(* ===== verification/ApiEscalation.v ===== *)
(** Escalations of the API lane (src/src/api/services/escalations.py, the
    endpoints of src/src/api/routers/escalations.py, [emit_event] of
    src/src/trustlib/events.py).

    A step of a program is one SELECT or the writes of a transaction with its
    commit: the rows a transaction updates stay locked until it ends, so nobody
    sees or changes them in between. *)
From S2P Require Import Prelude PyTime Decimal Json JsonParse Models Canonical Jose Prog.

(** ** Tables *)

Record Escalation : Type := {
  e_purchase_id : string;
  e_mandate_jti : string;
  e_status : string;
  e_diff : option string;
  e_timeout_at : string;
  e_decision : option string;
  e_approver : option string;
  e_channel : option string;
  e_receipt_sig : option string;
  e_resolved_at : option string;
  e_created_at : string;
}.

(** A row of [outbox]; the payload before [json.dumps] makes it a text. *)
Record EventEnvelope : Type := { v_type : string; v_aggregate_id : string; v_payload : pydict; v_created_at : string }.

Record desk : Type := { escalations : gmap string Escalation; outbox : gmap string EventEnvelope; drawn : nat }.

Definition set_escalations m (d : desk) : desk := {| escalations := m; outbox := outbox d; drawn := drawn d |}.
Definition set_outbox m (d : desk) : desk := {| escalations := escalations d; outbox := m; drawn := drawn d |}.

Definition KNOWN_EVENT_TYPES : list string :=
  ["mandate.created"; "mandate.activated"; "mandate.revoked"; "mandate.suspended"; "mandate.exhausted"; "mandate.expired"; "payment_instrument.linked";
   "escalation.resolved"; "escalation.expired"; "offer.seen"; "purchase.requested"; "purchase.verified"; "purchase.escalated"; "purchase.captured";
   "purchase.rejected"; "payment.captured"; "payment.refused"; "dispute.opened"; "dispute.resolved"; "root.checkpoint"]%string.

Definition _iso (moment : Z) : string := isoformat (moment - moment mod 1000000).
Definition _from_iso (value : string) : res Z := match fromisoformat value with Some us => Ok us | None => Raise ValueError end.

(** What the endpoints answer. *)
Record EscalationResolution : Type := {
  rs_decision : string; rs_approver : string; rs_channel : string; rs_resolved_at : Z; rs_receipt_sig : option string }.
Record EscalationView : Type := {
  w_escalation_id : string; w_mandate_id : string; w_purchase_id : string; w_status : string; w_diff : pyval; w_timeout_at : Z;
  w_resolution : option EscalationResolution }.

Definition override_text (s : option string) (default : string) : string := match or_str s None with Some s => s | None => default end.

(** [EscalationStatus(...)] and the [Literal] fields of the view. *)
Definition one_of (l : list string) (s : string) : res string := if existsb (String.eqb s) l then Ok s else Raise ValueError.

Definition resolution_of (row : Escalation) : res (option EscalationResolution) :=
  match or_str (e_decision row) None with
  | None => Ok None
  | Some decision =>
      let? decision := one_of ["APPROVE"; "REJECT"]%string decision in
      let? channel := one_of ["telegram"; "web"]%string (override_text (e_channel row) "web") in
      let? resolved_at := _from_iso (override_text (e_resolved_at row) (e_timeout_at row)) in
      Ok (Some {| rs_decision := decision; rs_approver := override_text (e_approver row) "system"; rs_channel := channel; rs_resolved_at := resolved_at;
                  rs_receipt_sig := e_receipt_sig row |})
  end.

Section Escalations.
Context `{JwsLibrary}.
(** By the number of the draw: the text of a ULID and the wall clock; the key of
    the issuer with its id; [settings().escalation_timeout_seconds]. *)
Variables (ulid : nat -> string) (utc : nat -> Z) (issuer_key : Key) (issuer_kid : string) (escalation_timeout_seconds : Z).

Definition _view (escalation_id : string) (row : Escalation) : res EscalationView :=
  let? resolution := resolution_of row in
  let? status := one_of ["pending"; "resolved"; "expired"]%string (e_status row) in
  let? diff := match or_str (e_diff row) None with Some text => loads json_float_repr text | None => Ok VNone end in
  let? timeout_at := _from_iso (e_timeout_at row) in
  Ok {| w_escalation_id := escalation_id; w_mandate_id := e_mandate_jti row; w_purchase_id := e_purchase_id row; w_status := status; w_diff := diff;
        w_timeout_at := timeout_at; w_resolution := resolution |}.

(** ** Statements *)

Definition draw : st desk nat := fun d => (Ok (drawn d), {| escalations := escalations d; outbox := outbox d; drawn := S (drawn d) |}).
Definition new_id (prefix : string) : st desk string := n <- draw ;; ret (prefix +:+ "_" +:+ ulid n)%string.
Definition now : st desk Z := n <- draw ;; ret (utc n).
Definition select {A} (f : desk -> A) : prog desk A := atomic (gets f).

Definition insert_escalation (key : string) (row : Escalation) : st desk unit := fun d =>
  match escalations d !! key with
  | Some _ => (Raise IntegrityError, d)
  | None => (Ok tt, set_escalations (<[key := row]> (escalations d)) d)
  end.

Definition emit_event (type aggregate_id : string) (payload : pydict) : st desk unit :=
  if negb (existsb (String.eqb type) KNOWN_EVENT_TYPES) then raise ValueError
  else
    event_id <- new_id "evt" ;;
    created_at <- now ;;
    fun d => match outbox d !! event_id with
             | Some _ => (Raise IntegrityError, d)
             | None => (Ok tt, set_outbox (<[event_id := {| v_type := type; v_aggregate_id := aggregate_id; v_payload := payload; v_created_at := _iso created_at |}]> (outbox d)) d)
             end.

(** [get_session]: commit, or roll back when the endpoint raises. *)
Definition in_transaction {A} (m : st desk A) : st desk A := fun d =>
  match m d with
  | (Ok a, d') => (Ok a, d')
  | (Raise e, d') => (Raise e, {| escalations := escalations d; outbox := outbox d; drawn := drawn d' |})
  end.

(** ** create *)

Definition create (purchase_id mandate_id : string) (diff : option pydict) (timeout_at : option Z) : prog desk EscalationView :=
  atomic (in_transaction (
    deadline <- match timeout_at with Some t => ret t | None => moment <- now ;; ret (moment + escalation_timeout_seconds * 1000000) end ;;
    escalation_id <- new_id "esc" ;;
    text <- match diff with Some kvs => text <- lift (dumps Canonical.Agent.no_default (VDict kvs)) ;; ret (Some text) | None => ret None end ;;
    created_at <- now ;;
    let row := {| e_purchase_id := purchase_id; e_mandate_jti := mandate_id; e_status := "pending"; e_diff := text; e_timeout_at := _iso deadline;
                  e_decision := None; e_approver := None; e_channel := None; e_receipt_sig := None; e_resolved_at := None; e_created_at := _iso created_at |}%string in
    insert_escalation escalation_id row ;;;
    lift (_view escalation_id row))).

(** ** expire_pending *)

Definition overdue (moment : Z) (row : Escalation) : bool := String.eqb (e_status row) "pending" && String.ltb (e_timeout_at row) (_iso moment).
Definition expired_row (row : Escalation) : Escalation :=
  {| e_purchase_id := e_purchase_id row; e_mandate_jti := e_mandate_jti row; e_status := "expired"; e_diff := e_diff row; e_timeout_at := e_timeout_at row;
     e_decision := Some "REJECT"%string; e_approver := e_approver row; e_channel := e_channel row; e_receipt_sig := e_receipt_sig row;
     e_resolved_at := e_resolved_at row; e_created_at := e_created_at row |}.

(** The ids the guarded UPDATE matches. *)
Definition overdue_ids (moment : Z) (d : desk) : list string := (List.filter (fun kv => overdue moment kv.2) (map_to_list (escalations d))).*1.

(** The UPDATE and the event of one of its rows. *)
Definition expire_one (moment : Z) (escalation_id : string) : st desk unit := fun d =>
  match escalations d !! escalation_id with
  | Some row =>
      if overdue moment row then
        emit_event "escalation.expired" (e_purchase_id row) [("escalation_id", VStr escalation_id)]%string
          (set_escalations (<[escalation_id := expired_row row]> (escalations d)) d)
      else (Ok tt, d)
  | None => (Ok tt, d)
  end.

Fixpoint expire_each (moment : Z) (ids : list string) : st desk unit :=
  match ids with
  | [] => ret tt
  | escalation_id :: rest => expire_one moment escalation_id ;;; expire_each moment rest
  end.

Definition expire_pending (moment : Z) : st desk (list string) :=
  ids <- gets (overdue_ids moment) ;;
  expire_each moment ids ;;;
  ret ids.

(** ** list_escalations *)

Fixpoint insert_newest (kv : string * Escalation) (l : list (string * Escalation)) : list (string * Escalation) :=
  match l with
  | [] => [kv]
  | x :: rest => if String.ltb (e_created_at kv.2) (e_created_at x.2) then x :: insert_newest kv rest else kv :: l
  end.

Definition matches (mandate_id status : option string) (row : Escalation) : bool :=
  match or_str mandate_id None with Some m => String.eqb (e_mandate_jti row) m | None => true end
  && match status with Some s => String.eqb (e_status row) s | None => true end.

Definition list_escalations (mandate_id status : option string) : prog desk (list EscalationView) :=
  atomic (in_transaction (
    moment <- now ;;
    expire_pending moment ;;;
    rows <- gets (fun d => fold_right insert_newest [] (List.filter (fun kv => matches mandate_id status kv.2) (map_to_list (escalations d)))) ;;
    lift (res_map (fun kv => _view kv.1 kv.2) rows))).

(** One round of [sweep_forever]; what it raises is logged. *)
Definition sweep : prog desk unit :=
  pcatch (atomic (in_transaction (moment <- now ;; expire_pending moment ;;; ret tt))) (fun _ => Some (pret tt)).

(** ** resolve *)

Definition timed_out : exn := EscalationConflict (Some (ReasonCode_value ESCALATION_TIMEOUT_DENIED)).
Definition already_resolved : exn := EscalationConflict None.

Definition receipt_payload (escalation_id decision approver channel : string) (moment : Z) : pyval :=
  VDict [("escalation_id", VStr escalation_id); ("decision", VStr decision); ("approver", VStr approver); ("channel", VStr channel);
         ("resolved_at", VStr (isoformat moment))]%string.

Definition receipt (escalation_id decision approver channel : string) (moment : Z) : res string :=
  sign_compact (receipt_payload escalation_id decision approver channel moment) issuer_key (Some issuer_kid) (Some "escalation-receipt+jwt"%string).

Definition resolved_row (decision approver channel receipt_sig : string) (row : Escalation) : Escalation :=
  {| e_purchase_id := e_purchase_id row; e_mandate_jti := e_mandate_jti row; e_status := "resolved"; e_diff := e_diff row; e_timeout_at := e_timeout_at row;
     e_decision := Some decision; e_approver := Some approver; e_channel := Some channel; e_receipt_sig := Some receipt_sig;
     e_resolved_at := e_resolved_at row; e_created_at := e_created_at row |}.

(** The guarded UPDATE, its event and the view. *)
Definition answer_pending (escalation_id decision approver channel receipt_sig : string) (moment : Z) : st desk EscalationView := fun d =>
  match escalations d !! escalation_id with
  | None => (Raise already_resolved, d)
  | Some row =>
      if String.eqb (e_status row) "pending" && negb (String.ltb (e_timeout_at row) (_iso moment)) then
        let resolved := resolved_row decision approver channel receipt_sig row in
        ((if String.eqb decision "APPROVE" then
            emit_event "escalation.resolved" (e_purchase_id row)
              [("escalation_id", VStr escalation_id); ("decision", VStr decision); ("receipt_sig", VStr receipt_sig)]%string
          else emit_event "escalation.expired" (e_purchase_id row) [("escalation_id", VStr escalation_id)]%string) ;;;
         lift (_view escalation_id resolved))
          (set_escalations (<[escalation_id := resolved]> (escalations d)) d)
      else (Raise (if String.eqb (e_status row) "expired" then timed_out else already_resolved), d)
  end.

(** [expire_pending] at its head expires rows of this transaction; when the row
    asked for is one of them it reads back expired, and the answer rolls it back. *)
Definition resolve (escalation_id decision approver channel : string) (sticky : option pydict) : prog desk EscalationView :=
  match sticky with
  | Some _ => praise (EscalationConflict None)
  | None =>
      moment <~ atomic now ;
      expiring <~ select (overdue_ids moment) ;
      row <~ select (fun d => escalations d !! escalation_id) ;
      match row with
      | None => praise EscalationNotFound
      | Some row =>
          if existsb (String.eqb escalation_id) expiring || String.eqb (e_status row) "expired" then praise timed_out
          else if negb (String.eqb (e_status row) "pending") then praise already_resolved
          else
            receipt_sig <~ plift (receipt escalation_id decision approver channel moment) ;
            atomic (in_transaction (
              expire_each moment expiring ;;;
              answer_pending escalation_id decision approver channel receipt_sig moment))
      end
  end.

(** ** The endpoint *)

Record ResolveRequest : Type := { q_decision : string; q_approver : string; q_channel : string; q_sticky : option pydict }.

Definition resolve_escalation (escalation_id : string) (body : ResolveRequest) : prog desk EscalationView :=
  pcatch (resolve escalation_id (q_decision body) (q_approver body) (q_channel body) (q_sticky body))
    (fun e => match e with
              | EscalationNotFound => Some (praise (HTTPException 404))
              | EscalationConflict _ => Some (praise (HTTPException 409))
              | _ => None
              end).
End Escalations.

WHAT YOU SHOULD DO: Look through the data above and return exactly the lines from the one that contains "Variables (ulid : nat" to the one that contains "let? timeout_at := _from_iso", inclusive, with nothing else.

SOLUTION FOR THIS PROBLEM:
Variables (ulid : nat -> string) (utc : nat -> Z) (issuer_key : Key) (issuer_kid : string) (escalation_timeout_seconds : Z).

Definition _view (escalation_id : string) (row : Escalation) : res EscalationView :=
  let? resolution := resolution_of row in
  let? status := one_of ["pending"; "resolved"; "expired"]%string (e_status row) in
  let? diff := match or_str (e_diff row) None with Some text => loads json_float_repr text | None => Ok VNone end in
  let? timeout_at := _from_iso (e_timeout_at row) in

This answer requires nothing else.